To be annoyed that DP didn't bother to say he was going out?

12 replies

mintich · 21/09/2017 21:20

Normally he's home by 630, but 830pm he texts and says "sorry had drinks with the boss. Coming home now" I had been calling him but no answer. I normally go to the gym on Thursday so missed that. I've made dinner which he's missed too. But most of all we have a 4 month old baby. If something had happened to her, I wouldn't have got hold of him til now.
Even worse he was on what's app at 715 so was put then but didn't bother to tell me! I'm fuming! Would you be annoyed?

OP posts:
Ttbb · 21/09/2017 21:29

Yes. That is incredibly rude. Do it to him sometime then explain to him how it felt.

crazycatlady5 · 21/09/2017 21:30

I'd be annoyed mainly because he had clearly seen his phone and missed calls if he'd been on whatsapp at 7.15. Less important if you didn't have your baby, but with the baby in the picture he could have at least told you what he was planning.

Apileofballyhoo · 21/09/2017 21:33

Sounds very very odd.

HailLapin · 21/09/2017 21:34

It's rude op , he should've let you know.

BoomBoomBoomBoooom · 21/09/2017 21:35

It's just very very rude. Especially considering he knew you had plans, why do his trump yours?

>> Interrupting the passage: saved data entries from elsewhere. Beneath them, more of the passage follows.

Lemma resolution_notFound withText pred q l :
  resolution withText pred q l = notFound
  <-> Forall (fun s => succeeds pred q s = false) l.
Proof.
  unfold resolution, firstSuccess.
  induction l as [|c l IH]; simpl.
  - split; [constructor|reflexivity].
  - destruct (succeeds pred q c) eqn:Hc.
    + split; [discriminate|]. intros H. inversion H; congruence.
    + rewrite IH. split; intros H.
      * constructor; assumption.
      * inversion H; assumption.
Qed.

(** The entries the three checks leave in [results.elements]. *)
Lemma title_entry page sel r :
  e_title (elements (snd (testProductTitle page sel r)))
  = Some (resolution true nonEmptyText (query page) (productTitle sel)).
Proof.
  rewrite testProductTitle_spec. unfold resolution.
  destruct (firstSuccess _ _ _); reflexivity.
Qed.

Lemma price_entry page sel r :
  e_price (elements (snd (testProductPrice page sel r)))
  = Some (resolution true looksLikePrice (waitForSelector page)
            (priceSelectors sel)).
Proof.
  rewrite testProductPrice_spec. unfold resolution.
  destruct (firstSuccess _ _ _); reflexivity.
Qed.

Lemma description_entry page sel r :
  e_description (elements (snd (testProductDescription page sel r)))
  = Some (resolution false longEnoughText (query page)
            (productDescription sel)).
Proof.
  rewrite testProductDescription_spec. unfold resolution.
  destruct (firstSuccess _ _ _); reflexivity.
Qed.

End FirstSuccess.

(** C4, as the code has it.  For every candidate list and page, the
    title, price and description checks report the first candidate in
    list order that matches a node and whose trimmed text satisfies the
    content predicate: non-empty for the title, containing a currency
    symbol or a digit for the price, longer than 10 code units for the
    description.  Once a candidate succeeds, the outcome of the check
    does not depend on the candidates listed after it nor on what the
    page would answer for them. *)
Theorem C4_first_success_resolution
    (page : ProductPageTester.Page) (sel : ProductPageTester.Selectors)
    (r : ProductPageTester.Results) :
  (ProductPageTester.e_title
     (ProductPageTester.elements (snd (ProductPageTester.testProductTitle page sel r)))
   = Some (Spec.resolution true ProductPageTester.nonEmptyText
             (ProductPageTester.query page) (ProductPageTester.productTitle sel))
   /\ ProductPageTester.e_price
        (ProductPageTester.elements (snd (ProductPageTester.testProductPrice page sel r)))
      = Some (Spec.resolution true ProductPageTester.looksLikePrice
                (ProductPageTester.waitForSelector page)
                (ProductPageTester.priceSelectors sel))
   /\ ProductPageTester.e_description
        (ProductPageTester.elements
           (snd (ProductPageTester.testProductDescription page sel r)))
      = Some (Spec.resolution false ProductPageTester.longEnoughText
                (ProductPageTester.query page)
                (ProductPageTester.productDescription sel)))
  /\ (forall page' l1 s l2 l2',
        ProductPageTester.productTitle sel = l1 ++ s :: l2 ->
        Spec.agreeOn (ProductPageTester.query page) (ProductPageTester.query page')
          (l1 ++ [s]) ->
        Spec.succeeds ProductPageTester.nonEmptyText (ProductPageTester.query page) s = true ->
        ProductPageTester.testProductTitle page sel r
        = ProductPageTester.testProductTitle page'
            (Spec.withProductTitle (l1 ++ s :: l2') sel) r)
  /\ (forall page' l1 s l2 l2',
        ProductPageTester.priceSelectors sel = l1 ++ s :: l2 ->
        Spec.agreeOn (ProductPageTester.waitForSelector page)
          (ProductPageTester.waitForSelector page') (l1 ++ [s]) ->
        Spec.succeeds ProductPageTester.looksLikePrice
          (ProductPageTester.waitForSelector page) s = true ->
        ProductPageTester.testProductPrice page sel r
        = ProductPageTester.testProductPrice page'
            (Spec.withProductPrice (l1 ++ s :: l2') sel) r)
  /\ (forall page' l1 s l2 l2',
        ProductPageTester.productDescription sel = l1 ++ s :: l2 ->
        Spec.agreeOn (ProductPageTester.query page) (ProductPageTester.query page')
          (l1 ++ [s]) ->
        Spec.succeeds ProductPageTester.longEnoughText (ProductPageTester.query page) s = true ->
        ProductPageTester.testProductDescription page sel r
        = ProductPageTester.testProductDescription page'
            (Spec.withProductDescription (l1 ++ s :: l2') sel) r).
Proof.
  split; [|split; [|split]].
  - split; [apply title_entry|split; [apply price_entry|apply description_entry]].
  - intros page' l1 s l2 l2' Hl Hag Hs.
    rewrite !testProductTitle_spec. simpl ProductPageTester.productTitle.
    rewrite Hl.
    destruct (resolution_agree true _ _ _ l1 s l2 l2' Hag Hs) as (Hne & Heq).
    unfold Spec.resolution in Heq.
    destruct (Spec.firstSuccess ProductPageTester.nonEmptyText
                (ProductPageTester.query page) (l1 ++ s :: l2)) as [w|];
      [|congruence].
    destruct (Spec.firstSuccess ProductPageTester.nonEmptyText
                (ProductPageTester.query page') (l1 ++ s :: l2')) as [w'|];
      [|discriminate].
    rewrite Heq. reflexivity.
  - intros page' l1 s l2 l2' Hl Hag Hs.
    rewrite !testProductPrice_spec.
    change (ProductPageTester.priceSelectors
              (Spec.withProductPrice (l1 ++ s :: l2') sel))
      with (l1 ++ s :: l2').
    rewrite Hl.
    destruct (resolution_agree true _ _ _ l1 s l2 l2' Hag Hs) as (Hne & Heq).
    unfold Spec.resolution in Heq.
    destruct (Spec.firstSuccess ProductPageTester.looksLikePrice
                (ProductPageTester.waitForSelector page) (l1 ++ s :: l2)) as [w|];
      [|congruence].
    destruct (Spec.firstSuccess ProductPageTester.looksLikePrice
                (ProductPageTester.waitForSelector page') (l1 ++ s :: l2')) as [w'|];
      [|discriminate].
    rewrite Heq. reflexivity.
  - intros page' l1 s l2 l2' Hl Hag Hs.
    rewrite !testProductDescription_spec.
    simpl ProductPageTester.productDescription. rewrite Hl.
    destruct (resolution_agree false _ _ _ l1 s l2 l2' Hag Hs) as (Hne & Heq).
    unfold Spec.resolution in Heq.
    destruct (Spec.firstSuccess ProductPageTester.longEnoughText
                (ProductPageTester.query page) (l1 ++ s :: l2)) as [w|];
      [|congruence].
    destruct (Spec.firstSuccess ProductPageTester.longEnoughText
                (ProductPageTester.query page') (l1 ++ s :: l2')) as [w'|];
      [|discriminate].
    rewrite Heq. reflexivity.
Qed.

(** C4 on the shop page: the title is resolved by the second of three
    candidates, whatever follows it. *)
Lemma C4_first_success_resolution_witness :
  ProductPageTester.testProductTitle (Examples.shopPage false)
    Examples.shopSelectors ProductPageTester.initial
  = ProductPageTester.testProductTitle (Examples.shopPage true)
      (Spec.withProductTitle ([lit "h1:has("] ++ lit "h1.title" :: [])
         Examples.shopSelectors)
      ProductPageTester.initial.
Proof.
  apply (proj1 (proj2 (C4_first_success_resolution (Examples.shopPage false)
                  Examples.shopSelectors ProductPageTester.initial))
           (Examples.shopPage true) [lit "h1:has("] (lit "h1.title") [lit "h1"] []).
  - reflexivity.
  - intros x [<-|[<-|[]]]; vm_compute; reflexivity.
  - vm_compute; reflexivity.
Defined.

(** C4 as stated fails for the description: with a teaser of 8 code
    units listed before the full description, the first candidate that
    matches a node with non-empty trimmed text is the teaser, and the
    check reports the full description. *)
Lemma C4_description_counterexample :
  Spec.resolution false ProductPageTester.nonEmptyText
    (ProductPageTester.query (Examples.shopPage false))
    (ProductPageTester.productDescription Examples.shopSelectors)
  = ProductPageTester.mkInfo true (Some (lit ".teaser")) None None None None
  /\ ProductPageTester.e_description
       (ProductPageTester.elements
          (snd (ProductPageTester.testProductDescription (Examples.shopPage false)
                  Examples.shopSelectors ProductPageTester.initial)))
     = Some (ProductPageTester.mkInfo true (Some (lit ".description"))
               None None None None)
  /\ ProductPageTester.e_description
       (ProductPageTester.elements
          (snd (ProductPageTester.testProductDescription (Examples.shopPage false)
                  Examples.shopSelectors ProductPageTester.initial)))
     <> Some (Spec.resolution false ProductPageTester.nonEmptyText
                (ProductPageTester.query (Examples.shopPage false))
                (ProductPageTester.productDescription Examples.shopSelectors)).
Proof.
  split; [vm_compute; reflexivity|].
  split; [vm_compute; reflexivity|].
  vm_compute. discriminate.
Qed.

TammySwansonTwo · 21/09/2017 21:37

There would be absolute hell to pay if this were my husband! Our arrangement is very clear - outside of working hours, the twins are our joint responsibility. Neither of us would ever leave the other one to deal with it alone without discussing it first. When they were 4 months old, he had to go to London for work - normally it would have meant an overnight stay but instead he arranged to do it in one day and even then we discussed it because it would mean a longer day with them without his help. I get it's different with one baby but I would still be furious that he didn't think it necessary to tell me.

DrKrogersfavouritepatient · 21/09/2017 21:39

YANBU
He was rude and thoughtless

Crabbo · 21/09/2017 21:39

Are you me? My husband does this all the time it drives me mad. I just plan my evening around myself and my dd now, i.e cook our dinner for 7:30 and if he's home by then fine and if not he can heat it up later. He would always answer the phone though, I'd definitely be angry about that especially as your baby is so young.

Butterymuffin · 21/09/2017 21:44

Yes I would be annoyed. It takes ten seconds to send a text saying what was going on which he could have done at the start. He should also have asked if you were OK missing the gym for him to stay out. But not even letting you know till afterwards is crap.

MadeForThis · 21/09/2017 21:48

I'm assuming he didn't want to take the chance that you would ask him to come home if he told you his plans.
He ensured that he could go out drinking by ignoring your calls.
He couldn't have accessed whatsapp on his phone without seeing the missed calls. What if something was wrong and he ignored you?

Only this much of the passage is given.